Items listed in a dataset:
(* ===== verification/Objects.v ===== *)
(** * Objects: the classes' members (the headers under include/siren/net)

    One [Record] per class, with its data members in the order of the header,
    and the enumerations.  A [std::function] made with [std::bind] or a lambda
    is represented by what it calls and with which arguments: [Callback] for the
    channels' callbacks, [Functor] for what is queued on a loop, [TimerCallback]
    for timers; functions supplied by the program that uses the library are
    numbers there.  Objects live in a heap by pointer, because channels, loops,
    connections and timers refer to each other by pointer and are shared.

    [Reactor] is the part of the state the pollers touch (the I/O state, the
    channels, the pollers); [World] adds the objects above it. *)
From S2P Require Import Prelude Endian Buffer OS Double.

Set Default Goal Selector "!".

(** A thread, as [std::this_thread::get_id()] names it. *)
Abbreviation tid := nat.

(** The bytes of a [sockaddr_in6], large enough for either address family. *)
Abbreviation sockaddr := (list byte).

(** ** Enumerations *)

(** [TcpConnection::StateE] *)
Inductive StateE : Type := kDisconnected | kConnecting | kConnected | kDisconnecting.

#[export] Instance StateE_eq_dec : EqDecision StateE.
Proof. solve_decision. Defined.

(** [Connector::States] *)
Inductive States : Type := cDisconnected | cConnecting | cConnected.

#[export] Instance States_eq_dec : EqDecision States.
Proof. solve_decision. Defined.

(** ** Callables *)

(** What a channel's callbacks are bound to. *)
Inductive Callback : Type :=
  | CbTimerQueue_handleRead (loop : ptr)
  | CbEventLoop_handleRead (loop : ptr)
  | CbAcceptor_handleRead (acceptor : ptr)
  | CbConnector_handleWrite (connector : ptr)
  | CbConnector_handleError (connector : ptr)
  | CbTcpConnection_handleRead (conn : ptr)
  | CbTcpConnection_handleWrite (conn : ptr)
  | CbTcpConnection_handleClose (conn : ptr)
  | CbTcpConnection_handleError (conn : ptr)
  | CbUser (id : nat).

(** [TcpConnection::closeCallback_]: [TcpServer::removeConnection],
    [TcpClient::removeConnection] or [detail::removeConnection]. *)
Inductive CloseCallback : Type :=
  | CcTcpServer_removeConnection (server : ptr)
  | CcTcpClient_removeConnection (client : ptr)
  | CcDetail_removeConnection (loop : ptr).

(** What is queued on a loop ([Functor] of EventLoop.h). *)
Inductive Functor : Type :=
  | FnEmpty
  | FnTimerQueue_addTimerInLoop (loop timer : ptr)
  | FnTcpConnection_sendInLoop_raw (conn message : ptr) (len : Z)
  | FnTcpConnection_sendInLoop_string (conn : ptr) (message : list byte)
  | FnTcpConnection_shutdownInLoop (conn : ptr)
  | FnTcpConnection_forceCloseInLoop (conn : ptr)
  | FnTcpConnection_startReadInLoop (conn : ptr)
  | FnTcpConnection_stopReadInLoop (conn : ptr)
  | FnTcpConnection_connectEstablished (conn : ptr)
  | FnTcpConnection_connectDestroyed (conn : ptr)
  | FnTcpConnection_setCloseCallback (conn : ptr) (cb : CloseCallback)
  | FnWriteCompleteCallback (id : nat) (conn : ptr)
  | FnHighWaterMarkCallback (id : nat) (conn : ptr) (len : Z)
  | FnTcpServer_removeConnectionInLoop (server conn : ptr)
  | FnAcceptor_listen (acceptor : ptr)
  | FnConnector_startInLoop (connector : ptr)
  | FnConnector_stopInLoop (connector : ptr)
  | FnConnector_resetChannel (connector : ptr)
  | FnEventLoop_quit (loop : ptr)
  | FnUser (id : nat).

#[export] Instance CloseCallback_eq_dec : EqDecision CloseCallback.
Proof. solve_decision. Defined.
#[export] Instance Functor_eq_dec : EqDecision Functor.
Proof. solve_decision. Defined.

(** The [TcpConnectionPtr] a functor has bound.  Those made with [this] hold none. *)
Definition functor_holds (f : Functor) : option ptr :=
  match f with
  | FnTcpConnection_shutdownInLoop conn
  | FnTcpConnection_forceCloseInLoop conn
  | FnTcpConnection_connectEstablished conn
  | FnTcpConnection_connectDestroyed conn
  | FnTcpConnection_setCloseCallback conn _
  | FnWriteCompleteCallback _ conn
  | FnHighWaterMarkCallback _ conn _
  | FnTcpServer_removeConnectionInLoop _ conn => Some conn
  | _ => None
  end.

Inductive TimerCallback : Type :=
  | TcbEmpty                                  (* []() {} *)
  | TcbConnector_startInLoop (connector : ptr)
  | TcbTcpConnection_forceClose_weak (conn : ptr)
  | TcbDetail_removeConnector (connector : ptr)
  | TcbUser (id : nat).

Inductive ConnectionCallback : Type :=
  | defaultConnectionCallback
  | UserConnectionCallback (id : nat).

Inductive MessageCallback : Type :=
  | defaultMessageCallback
  | UserMessageCallback (id : nat).

(** A call the library makes into the program that uses it. *)
Inductive UserCall : Type :=
  | UcConnection (id : nat) (conn : ptr) (connected : bool)
  | UcMessage (id : nat) (conn : ptr) (receiveTime : Z)
  | UcWriteComplete (id : nat) (conn : ptr)
  | UcHighWaterMark (id : nat) (conn : ptr) (len : Z)
  | UcChannel (id : nat) (receiveTime : Z)
  | UcTimer (id : nat)
  | UcFunctor (id : nat)
  | UcThreadInit (id : nat) (loop : ptr).

(** ** Classes *)

(** A [Channel].  [ch_tie] is the [weak_ptr]: in this program it always refers to a
    [TcpConnection]. *)
Record Channel : Type := mkChannel {
  ch_loop : ptr;
  ch_fd : Z;
  ch_events : Z;
  ch_revents : Z;
  ch_index : Z;
  ch_logHup : bool;
  ch_tie : option ptr;
  ch_tied : bool;
  ch_eventHandling : bool;
  ch_addedToLoop : bool;
  ch_readCallback : option Callback;
  ch_writeCallback : option Callback;
  ch_closeCallback : option Callback;
  ch_errorCallback : option Callback
}.

Definition set_ch_events (v : Z) (x : Channel) : Channel :=
  mkChannel (ch_loop x) (ch_fd x) v (ch_revents x) (ch_index x) (ch_logHup x) (ch_tie x)
    (ch_tied x) (ch_eventHandling x) (ch_addedToLoop x) (ch_readCallback x) (ch_writeCallback x)
    (ch_closeCallback x) (ch_errorCallback x).
Definition set_ch_revents (v : Z) (x : Channel) : Channel :=
  mkChannel (ch_loop x) (ch_fd x) (ch_events x) v (ch_index x) (ch_logHup x) (ch_tie x)
    (ch_tied x) (ch_eventHandling x) (ch_addedToLoop x) (ch_readCallback x) (ch_writeCallback x)
    (ch_closeCallback x) (ch_errorCallback x).
Definition set_ch_index (v : Z) (x : Channel) : Channel :=
  mkChannel (ch_loop x) (ch_fd x) (ch_events x) (ch_revents x) v (ch_logHup x) (ch_tie x)
    (ch_tied x) (ch_eventHandling x) (ch_addedToLoop x) (ch_readCallback x) (ch_writeCallback x)
    (ch_closeCallback x) (ch_errorCallback x).
Definition set_ch_logHup (v : bool) (x : Channel) : Channel :=
  mkChannel (ch_loop x) (ch_fd x) (ch_events x) (ch_revents x) (ch_index x) v (ch_tie x)
    (ch_tied x) (ch_eventHandling x) (ch_addedToLoop x) (ch_readCallback x) (ch_writeCallback x)
    (ch_closeCallback x) (ch_errorCallback x).
Definition set_ch_tie (v : option ptr) (x : Channel) : Channel :=
  mkChannel (ch_loop x) (ch_fd x) (ch_events x) (ch_revents x) (ch_index x) (ch_logHup x) v
    (ch_tied x) (ch_eventHandling x) (ch_addedToLoop x) (ch_readCallback x) (ch_writeCallback x)
    (ch_closeCallback x) (ch_errorCallback x).
Definition set_ch_tied (v : bool) (x : Channel) : Channel :=
  mkChannel (ch_loop x) (ch_fd x) (ch_events x) (ch_revents x) (ch_index x) (ch_logHup x)
    (ch_tie x) v (ch_eventHandling x) (ch_addedToLoop x) (ch_readCallback x) (ch_writeCallback
    x) (ch_closeCallback x) (ch_errorCallback x).
Definition set_ch_eventHandling (v : bool) (x : Channel) : Channel :=
  mkChannel (ch_loop x) (ch_fd x) (ch_events x) (ch_revents x) (ch_index x) (ch_logHup x)
    (ch_tie x) (ch_tied x) v (ch_addedToLoop x) (ch_readCallback x) (ch_writeCallback x)
    (ch_closeCallback x) (ch_errorCallback x).
Definition set_ch_addedToLoop (v : bool) (x : Channel) : Channel :=
  mkChannel (ch_loop x) (ch_fd x) (ch_events x) (ch_revents x) (ch_index x) (ch_logHup x)
    (ch_tie x) (ch_tied x) (ch_eventHandling x) v (ch_readCallback x) (ch_writeCallback x)
    (ch_closeCallback x) (ch_errorCallback x).
Definition set_ch_readCallback (v : option Callback) (x : Channel) : Channel :=
  mkChannel (ch_loop x) (ch_fd x) (ch_events x) (ch_revents x) (ch_index x) (ch_logHup x)
    (ch_tie x) (ch_tied x) (ch_eventHandling x) (ch_addedToLoop x) v (ch_writeCallback x)
    (ch_closeCallback x) (ch_errorCallback x).
Definition set_ch_writeCallback (v : option Callback) (x : Channel) : Channel :=
  mkChannel (ch_loop x) (ch_fd x) (ch_events x) (ch_revents x) (ch_index x) (ch_logHup x)
    (ch_tie x) (ch_tied x) (ch_eventHandling x) (ch_addedToLoop x) (ch_readCallback x) v
    (ch_closeCallback x) (ch_errorCallback x).
Definition set_ch_closeCallback (v : option Callback) (x : Channel) : Channel :=
  mkChannel (ch_loop x) (ch_fd x) (ch_events x) (ch_revents x) (ch_index x) (ch_logHup x)
    (ch_tie x) (ch_tied x) (ch_eventHandling x) (ch_addedToLoop x) (ch_readCallback x)
    (ch_writeCallback x) v (ch_errorCallback x).
Definition set_ch_errorCallback (v : option Callback) (x : Channel) : Channel :=
  mkChannel (ch_loop x) (ch_fd x) (ch_events x) (ch_revents x) (ch_index x) (ch_logHup x)
    (ch_tie x) (ch_tied x) (ch_eventHandling x) (ch_addedToLoop x) (ch_readCallback x)
    (ch_writeCallback x) (ch_closeCallback x) v.

(** An [EPollPoller] with its base's [channels_]; [ep_nevents] is [events_.size()]
    (the entries are written by the kernel and read back in the same [poll]). *)
Record EPollPoller : Type := mkEPollPoller {
  ep_channels : gmap Z ptr;
  ep_epollfd : Z;
  ep_nevents : Z
}.

Definition set_ep_channels (v : gmap Z ptr) (x : EPollPoller) : EPollPoller :=
  mkEPollPoller v (ep_epollfd x) (ep_nevents x).
Definition set_ep_nevents (v : Z) (x : EPollPoller) : EPollPoller :=
  mkEPollPoller (ep_channels x) (ep_epollfd x) v.

(** A [Timer]; time points are nanoseconds of [system_clock]. *)
Record Timer : Type := mkTimer {
  tm_callback : TimerCallback;
  tm_expiration : Z;
  tm_interval : double;
  tm_repeat : bool;
  tm_sequence : Z
}.

Definition set_tm_expiration (v : Z) (x : Timer) : Timer :=
  mkTimer (tm_callback x) v (tm_interval x) (tm_repeat x) (tm_sequence x).

(** A [TimerQueue]; [tq_timers] lists the elements of the [std::set] in its order. *)
Record TimerQueue : Type := mkTimerQueue {
  tq_callingExpiredTimers : bool;
  tq_timerfd : Z;
  tq_timerfdChannel : ptr;
  tq_timers : list ptr
}.

Definition set_tq_callingExpiredTimers (v : bool) (x : TimerQueue) : TimerQueue :=
  mkTimerQueue v (tq_timerfd x) (tq_timerfdChannel x) (tq_timers x).
Definition set_tq_timers (v : list ptr) (x : TimerQueue) : TimerQueue :=
  mkTimerQueue (tq_callingExpiredTimers x) (tq_timerfd x) (tq_timerfdChannel x) v.

(** An [EventLoop]; its [poller_] is in the reactor below, under the loop's pointer. *)
Record EventLoop : Type := mkEventLoop {
  el_threadId : tid;
  el_looping : bool;
  el_callingPendingFunctors : bool;
  el_quit : bool;
  el_eventHandling : bool;
  el_activeChannels : list ptr;
  el_currentActiveChannel : option ptr;
  el_pollReturnTime : Z;
  el_timerQueue : TimerQueue;
  el_wakeupFd : Z;
  el_wakeupChannel : ptr;
  el_pendingFunctors : list Functor
}.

• **EXERCISE BRIEF**
There is a run of lines above from the one with "TcbUser (id : nat)." to the one with "UserMessageCallback (id : nat)."; print exactly that run, both ends included, and nothing else.

• **YOUR RESPONSE**
  | TcbUser (id : nat).

Inductive ConnectionCallback : Type :=
  | defaultConnectionCallback
  | UserConnectionCallback (id : nat).

Inductive MessageCallback : Type :=
  | defaultMessageCallback
  | UserMessageCallback (id : nat).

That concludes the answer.